STAR of version 2.7.9a or above is recommended (2.7.10a is the latest and greatest, as of August’22). The newest update includes the ability to correctly process multi-mapping reads, and adds many important options and bug fixes.
In order to use settings that closely mimic those of Cell Ranger v4 or above (see explanations below, particularly –clipAdapterType CellRanger4 option), STAR needs to be re-compiled from source with make STAR CXXFLAGS_SIMD=”-msse4.2” (see this issue for more info). If you get the Illegal instruction error, that’s what you need to do.
You can also use the command line to check if cellranger
has been successfully installed.
!cellranger --version
cellranger cellranger-7.1.0
STARsolo is invoked through the STAR
command line
!STAR --version
2.7.11b
Note
In the workflow of microcat, we assume that users have already added cellranger
and STAR
to the environment variables, and use the software by calling the command line of cellranger
and STAR
.
In the future, microcat will support user-defined software paths, such as calling the software after using module load in a high-performance computing cluster.
Adapting/Integrating rules in Snakemake#
Snakemake is a Python-based workflow management system for building and executing pipelines.

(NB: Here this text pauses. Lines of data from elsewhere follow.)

(** An iteration neither faults nor breaks the invariant, and leaves sleeping
    fibers asleep. *)
Lemma run_step_ok s :
  inv s -> idle_env (derived s) ->
  exists r, run_step body s = Ret r /\
    forall s', r = Next s' \/ r = Exit s' ->
      inv s' /\ forall f x, asleep s f x -> asleep s' f x.
Proof.
  intros Hinv Henv. unfold run_step.
  destruct (release_ok s Hinv) as (m & count & Hrel & Hinv1 & Hsub & Hm).
  set (s1 := set_doing _ _) in Hrel, Hinv1. rewrite Hrel. cbn [obind].
  assert (forall f x, asleep s f x -> asleep s1 f x) as Hsl.
  { intros f x (A & B & C & D). split_and!; [done|done| |done]. cbn. rewrite Hm; [done|].
    right; right. by exists x. }
  pose proof (ok_created _ _ (inv_ok _ Hinv1 0)) as Hcr.
  destruct (take_runnable_ok s1 (pendingFunctors_ s1)) as (r & Hr & Hspec).
  { intros f Hf. by apply (ok_pending _ _ (inv_ok _ Hinv1 (f - 1))); [|lia]. }
  rewrite Hr. cbn [obind]. destruct r as [[f rest]|].
  - destruct Hspec as (l1 & l2 & Hl & -> & _ & Hrun).
    assert (f ∈ pendingFunctors_ s1) as Hf by (rewrite Hl; set_solver).
    destruct (run_doing_ok s1 f (l1 ++ l2)) as (s' & -> & I & K); [done|done|rewrite Hl; set_solver|done|].
    cbn [obind]. eexists. split; [done|]. intros s'' [[= <-]|[=]]. split; [done|].
    intros g x Hg%Hsl. eapply keeps_asleep; [exact Hcr|exact K| |done].
    intros ->. by destruct Hg as (_ & [] & _).
  - destruct (run_idle_ok s1 Hinv1 eq_refl Henv) as (r & -> & Hr'). exists r. split; [done|].
    intros s' Hs'. destruct (Hr' s' Hs') as [I K]. split; [done|].
    intros g x Hg%Hsl. eapply keeps_asleep; [exact Hcr|exact K| |done]. apply Hg.
Qed.
End executing.

(** ** The base class implements the interface *)
#[export] Instance Scheduler_wakeup_law T : WakeupsLaws T unit.
Proof. split. intros [? ? ? ? ? ? ? ? ? x]. by exists x. Qed.

Lemma Scheduler_idle_law T (s : Scheduler T unit) :
  True -> scheduler_ok s (idleFiber s) ->
  thread_current_fiber (store s) = Some (idleFiber s) ->
  has_fiber s (idleFiber s) (fun x => stack_ x = true /\ state_ x = EXEC) ->
  exists o, Idle s = Ret o /\
    forall s', o = Some s' ->
      extends (idleFiber s) s s' /\ scheduler_ok s' (idleFiber s) /\
      (idleFiber s ∉ pendingFunctors_ s') /\
      thread_current_fiber (store s') = Some (first_fiber (store s)) /\
      has_fiber s' (idleFiber s) (fun x => stack_ x = true).
Proof.
  intros _ Hok Hcur (x & Hx & Hst & Hex). cbn [Idle Scheduler_virtuals].
  pose proof (ok_created _ _ Hok _ _ Hx) as Hle.
  pose proof Hok as [Hc Hp (Hi & Hd & Hl)].
  assert (forall y, stack_ y = true -> exists o, Ret (Some (left s (idleFiber s) y)) = Ret o /\
    forall s', o = Some s' ->
        extends (idleFiber s) s s' /\ scheduler_ok s' (idleFiber s) /\
        (idleFiber s ∉ pendingFunctors_ s') /\
        thread_current_fiber (store s') = Some (first_fiber (store s)) /\
        has_fiber s' (idleFiber s) (fun x => stack_ x = true)) as Hend.
  { intros y Hy. eexists. split; [done|]. intros s' [= <-].
    split_and!; [by apply left_extends| |done|done|].
    - split; cbn; [|intros g Hg Hgi|by split_and!].
      + intros g z. destruct (decide (g = idleFiber s)) as [->|]; [done|].
        rewrite lookup_insert_ne by done. apply Hc.
      + destruct (Hp g Hg Hgi) as (z & Hz & HP). exists z. cbn. by rewrite lookup_insert_ne.
    - exists y. cbn. by rewrite lookup_insert_eq. }
  destruct (IsClean s).
  - rewrite (FiberRun_end_ret _ (idleFiber s) x) by done. cbn [obind]. refine (Hend _ _). exact Hst.
  - unfold YieldToHold. rewrite (yield_to_ret _ (idleFiber s) x) by done. cbn [obind]. refine (Hend _ _). exact Hst.
Qed.

#[export] Instance Scheduler_laws T : VirtualsLaws T unit := {
  idle_env _ := True;
  idle_law := Scheduler_idle_law T
}.

(** ** Reachable schedulers *)
Section reachable.
Context {T X : Type} `{!Virtuals T X, !VirtualsLaws T X}.
Context (body : T -> list (action T)).
Implicit Types (s : Scheduler T X).

(** The states of a scheduler whose worker has begun: functions and suspended
    fibers are scheduled, the derived class changes its own part, the scheduler
    is stopped, and the loop iterates. *)
Inductive reachable : Scheduler T X -> Prop :=
| reach_begin created count x : 0 <= created -> reachable (run_begin (start (new_Scheduler created count x)))
| reach_schedule s cb : reachable s -> reachable (scheduler s (Task <$> cb))
| reach_resume s f :
    reachable s -> has_fiber s f fiber_ok -> f <> idleFiber s -> reachable (scheduler_fiber s f)
| reach_derived s x : reachable s -> reachable (set_derived s x)
| reach_stop s : reachable s -> reachable (stop s)
| reach_iterate s s' : reachable s -> idle_env (derived s) -> run_step body s = Ret (Next s') -> reachable s'.

Lemma inv_derived s x : inv s -> inv (set_derived s x).
Proof. intros [A B C D]. split; [intros own; by apply scheduler_ok_derived|exact B|exact C|exact D]. Qed.

Lemma inv_schedule s cb : is_task cb -> inv s -> inv (scheduler s cb).
Proof.
  intros Hcb [A B C (y & Hy & HP)]. pose proof (scheduler_ext 0 s cb) as [E F G H _ K _].
  pose proof (ok_created _ _ (A 0)) as Hc.
  split; [intros own; by apply scheduler_scheduler_ok|by rewrite scheduler_current, F| |].
  - intros f Hf. rewrite H in Hf. destruct (C f Hf) as (x & Hx & Hok). exists x.
    split; [|done]. rewrite scheduler_store; [done|by eapply Hc].
  - rewrite G. exists y. split; [|done]. rewrite scheduler_store; [done|by eapply Hc].
Qed.

Lemma inv_begin c n (x : X) : 0 <= c -> inv (run_begin (T := T) (start (new_Scheduler c n x))).
Proof.
  intros Hc. cbn. split; [|done|done|].
  - intros own. split; cbn; [|set_solver|split_and!; [set_solver|done|lia]].
    intros f y. rewrite !lookup_insert_Some, lookup_empty. intros Hf. naive_solver lia.
  - eexists. cbn. rewrite lookup_insert_eq. done.
Qed.

Lemma reachable_inv s : reachable s -> inv s.
Proof.
  induction 1 as [c n x|s cb _ IH|s f _ IH Hf Hi|s x _ IH|s _ IH|s s' _ IH He Hs].
  - by apply inv_begin.
  - apply inv_schedule; [by destruct cb|done].
  - destruct IH as [A B C D]. split; [|exact B|exact C|exact D]. intros own.
    destruct (A own) as [Hc Hp (Hn & Hd & Hl)]. split; [exact Hc| |].
    + intros g [Hg|Hg%list_elem_of_singleton]%elem_of_app Ho; [by apply Hp|by subst].
    + split_and!; [|exact Hd|exact Hl].
      intros [?|Hg%list_elem_of_singleton]%elem_of_app; [done|]. by apply Hi.
  - by apply inv_derived.
  - destruct IH as [A B C D]. split; [|exact B|exact C|exact D]. intros own. by destruct (A own).
  - destruct (run_step_ok body s IH He) as (r & Er & Hr). rewrite Hs in Er. injection Er as <-.
    by destruct (Hr s' (or_introl eq_refl)).
Qed.

(** C13: no iteration of the loop of a reachable scheduler faults: [swapIn] is never
    called on a fiber that runs, a yield finds its fiber running, and a fiber is
    destroyed only in a final state. *)
Theorem run_safe s :
  reachable s -> idle_env (derived s) ->
  exists r, run_step body s = Ret r /\ (forall s', r = Next s' -> inv s').
Proof.
  intros Hr%reachable_inv He. destruct (run_step_ok body s Hr He) as (r & Er & H).
  exists r. split; [done|]. intros s' ->. by destruct (H s' (or_introl eq_refl)).
Qed.
End reachable.

Lemma run_safe_witness : exists r, run_step example_body (example_start 1) = Ret r.
Proof.
  destruct (run_safe example_body (example_start 1)) as (r & H & _); [|exact I|by exists r].
  refine (reach_schedule example_body _ (Some 1%nat) (reach_begin _ 0 0 () _)). lia.
Defined.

A pipeline is made up of “rules” that represent single steps of the analysis. In a yaml config file parameters and rule-specific input can be adjusted to a new analysis without changing the rules. In a “master” snake file the desired end points of the analysis are specified. With the input and the desired output defined, Snakemake is able infer all steps that have to be performed in-between.
To change one of the steps, e.g. to a different software tool, one can create a new rule, insert a new code block into the config file, and include the input/output directory of this step in the master snake file. It is important to make sure that the format of the input and output of each rule is compatible with the previous and the subsequent rule. For more detailed information please have a look at the excellent online documentation of Snakemake.
Install snakemake cluster profile#
Thanks to the organizational characteristics of snakemake itself, users can quickly download the corresponding cluster configuration files and configure and automate the task scheduling system. For details, see the snakemake documentation
Note
After snakemake 8.0, the cluster call interface was changed to use the plugin mode. At present, microcat does not yet support this mode, so microcat only adapts to snakemake > 7 <8 versions.
We recommend users to use the snakemake profile generic profile, which can configure dynamic tasks according to the resource requirements of different task nodes.
Users can download the corresponding profile file through microcat download profile
and configure it.
!microcat download profile -h
Usage: microcat download profile [OPTIONS]
Download profile config from Github
$ microcat download profile --cluster lsf
$ microcat download profile --cluster slurm
$ microcat download profile --cluster sge
Options:
--cluster [slurm|sge|lsf] Cluster workflow manager engine, now support
generic
-h, --help Show this message and exit.